Are we ready for the next disaster?

A Civil Defense report obtained by the Yemen Times reveals that Yemen not only is exposed to earthquakes, floods and rockslides, but also drought, epidemics and locust infestation. This raises a question about the ability to fight or at least reduce the damages of such disasters. The report attempts to answer this question by reviewing government measures and efforts to deal with certain disasters in the past. The report also defined the task of the civil defense body, which is responsible to deal with states of emergency by saving lives and providing affected citizens with water, food and shelter.

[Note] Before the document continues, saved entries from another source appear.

(* ===== verification/ReplicatorFacts.v ===== *)
(** A replicator against the log it reads: whatever the writers, the other
    readers and the receiver of its batches do, the records it has sent followed
    by the ones it holds are the records of the log, in order, from where it
    started.  The pool's records are owned by one slice at a time. *)

From stdpp Require Import prelude list numbers gmap sorting.
From Stdlib Require Import ZArith Lia.
From S2P Require Import Prelude Bytes Segment WalIO WalTail Replicator.

(** ** Ownership of the records of the pool *)

Abbreviation wal_log := (list (bytes * RecordPosition)).

(** The records a slice points to. *)
Definition slots (b : slice) : list nat := omap (fun x => x) b.

Definition wire_of (x : bytes * RecordPosition) : WALRecord := fill x.1 x.2.

(** The pointers [ptrs] are in use, by one owner each. *)
Definition pool_ok (p : Pool) (ptrs : list nat) : Prop :=
  NoDup (ptrs ++ free p) /\ Forall (fun r => (r < length (cells p))%nat) (ptrs ++ free p).

(** The records [F] have not changed. *)
Definition agrees (F : list nat) (p p' : Pool) : Prop := forall r, r ∈ F -> cells p' !! r = cells p !! r.

Definition holds (p : Pool) (b : slice) (X : wal_log) : Prop :=
  Forall2 (fun slot x => exists r, slot = Some r /\ cells p !! r = Some (wire_of x)) b X.

Lemma slots_app a b : slots (a ++ b) = slots a ++ slots b.
Proof. apply omap_app. Qed.

Lemma holds_app p a b X Y : holds p a X -> holds p b Y -> holds p (a ++ b) (X ++ Y).
Proof. apply Forall2_app. Qed.

Lemma holds_nil_inv p X : holds p [] X -> X = [].
Proof. apply Forall2_nil_inv_l. Qed.

Lemma holds_length p b X : holds p b X -> length b = length X.
Proof. apply Forall2_length. Qed.

Lemma holds_agrees p p' b X : holds p b X -> agrees (slots b) p p' -> holds p' b X.
Proof.
  intros Hb Ha. induction Hb as [|slot x b X (r & -> & Hr) Hb IH]; [constructor|]. constructor.
  - exists r. split; [done|]. rewrite Ha; [done|]. by left.
  - apply IH. intros y Hy. apply Ha. by right.
Qed.

Lemma agrees_refl F p : agrees F p p.
Proof. done. Qed.

Lemma agrees_trans F p1 p2 p3 : agrees F p1 p2 -> agrees F p2 p3 -> agrees F p1 p3.
Proof. intros H1 H2 r Hr. rewrite H2, H1; done. Qed.

Lemma agrees_subset F G p p' : F ⊆ G -> agrees G p p' -> agrees F p p'.
Proof. intros Hs Ha r Hr. apply Ha, Hs, Hr. Qed.

Lemma pool_ok_perm p F G : F ≡ₚ G -> pool_ok p F -> pool_ok p G.
Proof. unfold pool_ok. by intros ->. Qed.

Lemma acquire_spec pick p F x p' r : pool_ok p F -> acquireWalRecord pick p = (p', r) ->
  pool_ok (set_record r x p') (r :: F) /\ agrees F p (set_record r x p') /\ cells (set_record r x p') !! r = Some x.
Proof.
  intros [Hnd Hlt] Hacq. unfold acquireWalRecord in Hacq. destruct (free p !! pick) as [q|] eqn:Hq; injection Hacq as <- <-.
  - assert (free p ≡ₚ q :: delete pick (free p)) as Hperm by by apply delete_Permutation. rewrite Hperm in Hnd, Hlt.
    rewrite Forall_app, Forall_cons in Hlt. destruct Hlt as (HF & Hql & Hfl).
    assert (q ∉ F /\ NoDup (q :: F ++ delete pick (free p))) as [HqF Hnd'].
    { rewrite <- Permutation_middle in Hnd. split; [|done]. apply NoDup_cons in Hnd as [Hnd _]. set_solver. }
    split; [|split].
    + unfold pool_ok, set_record. cbn [cells free]. rewrite length_insert. split; [done|]. cbn. by rewrite Forall_cons, Forall_app.
    + intros r Hr. cbn. rewrite list_lookup_insert_ne; [done|]. by intros ->.
    + cbn. by apply list_lookup_insert_eq.
  - assert (forall r, r ∈ F ++ free p -> (r < length (cells p))%nat) as Hall by by rewrite Forall_forall in Hlt.
    split; [|split].
    + unfold pool_ok, set_record. cbn [cells free]. rewrite length_insert, length_app. cbn [length]. split.
      * cbn. constructor; [|done]. intros Hin%Hall. lia.
      * cbn. constructor; [lia|]. eapply Forall_impl; [done|]. cbn. lia.
    + intros r Hr. cbn. rewrite list_lookup_insert_ne, lookup_app_l; [done|..]; specialize (Hall r ltac:(set_solver)); lia.
    + cbn. apply list_lookup_insert_eq. rewrite length_app. cbn. lia.
Qed.

Lemma release_one r p F : pool_ok p (r :: F) -> pool_ok (releaseWalRecord (Some r) p) F /\ agrees F p (releaseWalRecord (Some r) p).
Proof.
  intros [Hnd Hlt]. cbn in Hnd, Hlt. split.
  - unfold pool_ok. cbn [releaseWalRecord cells free]. rewrite length_insert. split; by rewrite <- Permutation_middle.
  - intros q Hq. cbn. apply list_lookup_insert_ne. intros ->. apply NoDup_cons in Hnd as [Hnd _]. set_solver.
Qed.

Definition all_nil (b : slice) : Prop := Forall (fun x => x = None) b.

Lemma release_spec b : forall p F, pool_ok p (slots b ++ F) ->
  exists p', ReleaseRecords b p = (p', replicate (length b) None) /\ pool_ok p' F /\ agrees F p p'.
Proof.
  induction b as [|slot b IH]; intros p F Hok; cbn [ReleaseRecords length replicate]; [by exists p|].
  destruct slot as [r|]; cbn [slots omap list_omap] in Hok; fold (slots b) in Hok.
  - destruct (release_one r p (slots b ++ F) Hok) as [Hok1 Ha1]. destruct (IH _ F Hok1) as (p' & -> & Hok' & Ha'). exists p'.
    split; [done|]. split; [done|]. eapply agrees_trans; [|done]. eapply agrees_subset; [|done]. set_solver.
  - cbn [releaseWalRecord]. destruct (IH p F Hok) as (p' & -> & Hok' & Ha'). by exists p'.
Qed.

Lemma all_nil_slots b : all_nil b -> slots b = [].
Proof. induction 1 as [|? b -> _ IH]; [done|]. exact IH. Qed.

Lemma all_nil_replicate n : all_nil (replicate n None).
Proof. apply Forall_replicate. done. Qed.

(** ** The channel ctxDone *)

Section done.
Context {W R : Type} `{TailLog W R}.

(** It is closed when the goroutine returns. *)
Definition keeps_open (r : Replicator R) (s : rep_state (W := W) (R := R)) : Prop :=
  ctxDone (rs_rep s) = ctxDone r \/ exists e, rs_pc s = PReturned e.

Lemma close_reader_open w r w' r' : close_reader w r = Ret (w', r') -> ctxDone r' = ctxDone r.
Proof.
  unfold close_reader. destruct (reader r) as [rd|]; [|by intros [= _ <-]]. destruct (tl_Close w rd) as [[w1 rd1]| |]; cbn; try done. by intros [= _ <-].
Qed.

Lemma return_open w p r e s : return_ w p r e = Ret s -> exists e, rs_pc s = PReturned e.
Proof. unfold return_. destruct (close_reader w (closeChannel r)) as [[w1 r1]| |]; cbn; try done. intros [= <-]. by exists e. Qed.

Lemma replicate_error_open w p r e s : replicate_error w p r e = Ret s -> keeps_open r s.
Proof. destruct e; cbn; try (intros Hret%return_open; by right); intros [= <-]; by left. Qed.

Lemma next_failed_open w p r e s : next_failed w p r e = Ret s -> keeps_open r s.
Proof.
  destruct e; cbn; try (intros Hret%return_open; by right); [intros [= <-]; by left|].
  destruct (close_reader w r) as [[w1 r1]| |] eqn:E; cbn; try done. intros [= <-]. left. by apply close_reader_open in E.
Qed.

Lemma after_open k w p r b s : after k w p r b = Ret s -> keeps_open r s.
Proof. destruct k; cbn; [intros [= <-]; by left|apply next_failed_open]. Qed.

Lemma sendFunc_open k w p r b s : sendFunc k w p r b = Ret s -> keeps_open r s.
Proof. destruct b; cbn; [apply after_open|intros [= <-]; by left]. Qed.

Lemma read_one_open pick s b s' : read_one pick s b = Ret s' -> keeps_open (rs_rep s) s'.
Proof.
  unfold read_one. destruct (reader (rs_rep s)) as [rd|]; [|done]. destruct (tl_Next (rs_log s) rd) as [[[w1 rd1] [[v q]|e]]| |]; cbn [mbind outcome_bind]; try done.
  - destruct (acquireWalRecord pick (rs_pool s)) as [p1 i]. case_match; [intros Hs%sendFunc_open; exact Hs|intros [= <-]; by left].
  - intros Hs%sendFunc_open. exact Hs.
Qed.

Lemma rep_step_open a c room s s' sent : rep_step a c room s = Ret (Some (s', sent)) -> c = true \/ keeps_open (rs_rep s) s'.
Proof.
  unfold rep_step. destruct (rs_pc s) as [| | |b|b k|e].
  - destruct c; [by left|]. intros [= <- _]. right. by left.
  - intros Hst. right. revert Hst. destruct (an_send a); [intros [= <- _]; by left|]. destruct (ctxDone (rs_rep s)) eqn:Ed; [|done].
    destruct (close_reader _ _) as [[w1 r1]| |] eqn:E; cbn; try done. destruct (return_ _ _ _ _) as [s1| |] eqn:E2; cbn; try done. intros [= <- _].
    right. by eapply return_open.
  - intros Hst. right. revert Hst. destruct (getReader _ _) as [[w1 [rd|e]]| |]; cbn; try done; [intros [= <- _]; by left|].
    destruct (replicate_error _ _ _ _) as [s1| |] eqn:E2; cbn; try done. intros [= <- _]. by eapply replicate_error_open.
  - intros Hst. right. revert Hst. destruct (read_one _ _ _) as [s1| |] eqn:E; cbn; try done. intros [= <- _]. by eapply read_one_open.
  - intros Hst. right. revert Hst. destruct (an_send a).
    + destruct room; [|done]. destruct (after _ _ _ _ _) as [s1| |] eqn:E; cbn; try done. intros [= <- _]. by eapply after_open.
    + destruct (ctxDone (rs_rep s)) eqn:Ed; [|done]. destruct (ReleaseRecords b (rs_pool s)) as [p1 b1].
      destruct (close_reader _ _) as [[w1 r1]| |] eqn:E; cbn; try done. apply close_reader_open in E. destruct (after _ _ _ _ _) as [s1| |] eqn:E2; cbn; try done. intros [= <- _].
      apply after_open in E2. unfold keeps_open in *. by rewrite <- E.
  - done.
Qed.
End done.

(** ** What a replicator has read and sent *)

Definition pc_batch (pc : rep_pc) : slice := match pc with PNext b | PSend b _ => b | _ => [] end.

(** The offset of the last record. *)
Definition last_is (Q : wal_log) (o : RecordPosition) : Prop :=
  match list.last Q with Some x => o = x.2 | None => o = NilRecordPosition end.

Lemma last_is_snoc Q d p o : last_is (Q ++ [(d, p)]) o <-> o = p.
Proof. unfold last_is. by rewrite last_snoc. Qed.

Section replicator.
Context {W R : Type} `{TailLaws W R}.

Definition reader_closed (r : Replicator R) : Prop := match reader r with Some rd => tl_closed rd | None => False end.

(** The reader has passed exactly [Q], the records read so far. *)
Definition rep_reading (w : W) (r : Replicator R) (pc : rep_pc) (L Q : wal_log) : Prop :=
  exists ahead, L = Q ++ ahead /\ last_is Q (lastOffset r) /\
    match reader r with
    | None => match pc with PNext _ | PSend _ _ => False | _ => True end
    | Some rd => tl_at w rd Q ahead \/ tl_closed rd
    end.

(** After its context has ended a replicator may give up a batch; from then on
    it only sends slices without records. *)
Definition rep_dropped (r : Replicator R) (pc : rep_pc) : Prop :=
  ctxDone r = true /\
  match pc with
  | PNext b | PSend b (ThenFail _) => all_nil b /\ reader_closed r
  | PTop | PReturned _ => True
  | _ => False
  end.

(** [out] was sent, [Q3] is in the batch. *)
Definition rep_inv (w : W) (p : Pool) (r : Replicator R) (pc : rep_pc) (L out Q3 : wal_log) (live : bool) : Prop :=
  if live then holds p (pc_batch pc) Q3 /\ rep_reading w r pc L (out ++ Q3)
  else rep_dropped r pc /\ exists Q, rep_reading w r pc L Q.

However, the report revealed the fact that Yemen still requires a lot to be able to deal with nature's anger. According to the report, many obstacles and difficulties prevent this institution's development, such as shortage of staff equipment, tools and instruction, lack of information and databases and a small budget.

Numbers and victims

Abdulkhaliq Al-Ghaberi, Director General of the Environmental Emergency department, talked about the importance of observing and checking regions that have been exposed to natural disasters, for example to ensure that there are no chemical or radiation leaks from factories which may cause another disaster.

There also is a high possibility of widespread post-disaster disease outbreaks, as damage to water supply lines, sewage lines and hospital facilities, as well as lack of housing, may lead to conditions that contribute to the spread of contagious diseases like influenza and other viral infections. In some instances, lack of food supplies, clean water and heating can create serious health problems as well.

Al-Ghaberi also stressed the importance of raising public awareness about how to deal with bearable disasters, confessing that Yemen is one of the poorest countries regarding reducing disaster damages.

According to Al-Ghaberi, natural disasters cannot be prevented, but the damage they cause can be reduced greatly with communication strategies, proper structural design, emergency preparedness planning and raising public awareness.

Available victim numbers do not reflect each one's real tragic story, nor do they reflect the horrible experience each suffered. However, such numbers give clear evidence of the need for all efforts to reduce the damages from nature's anger.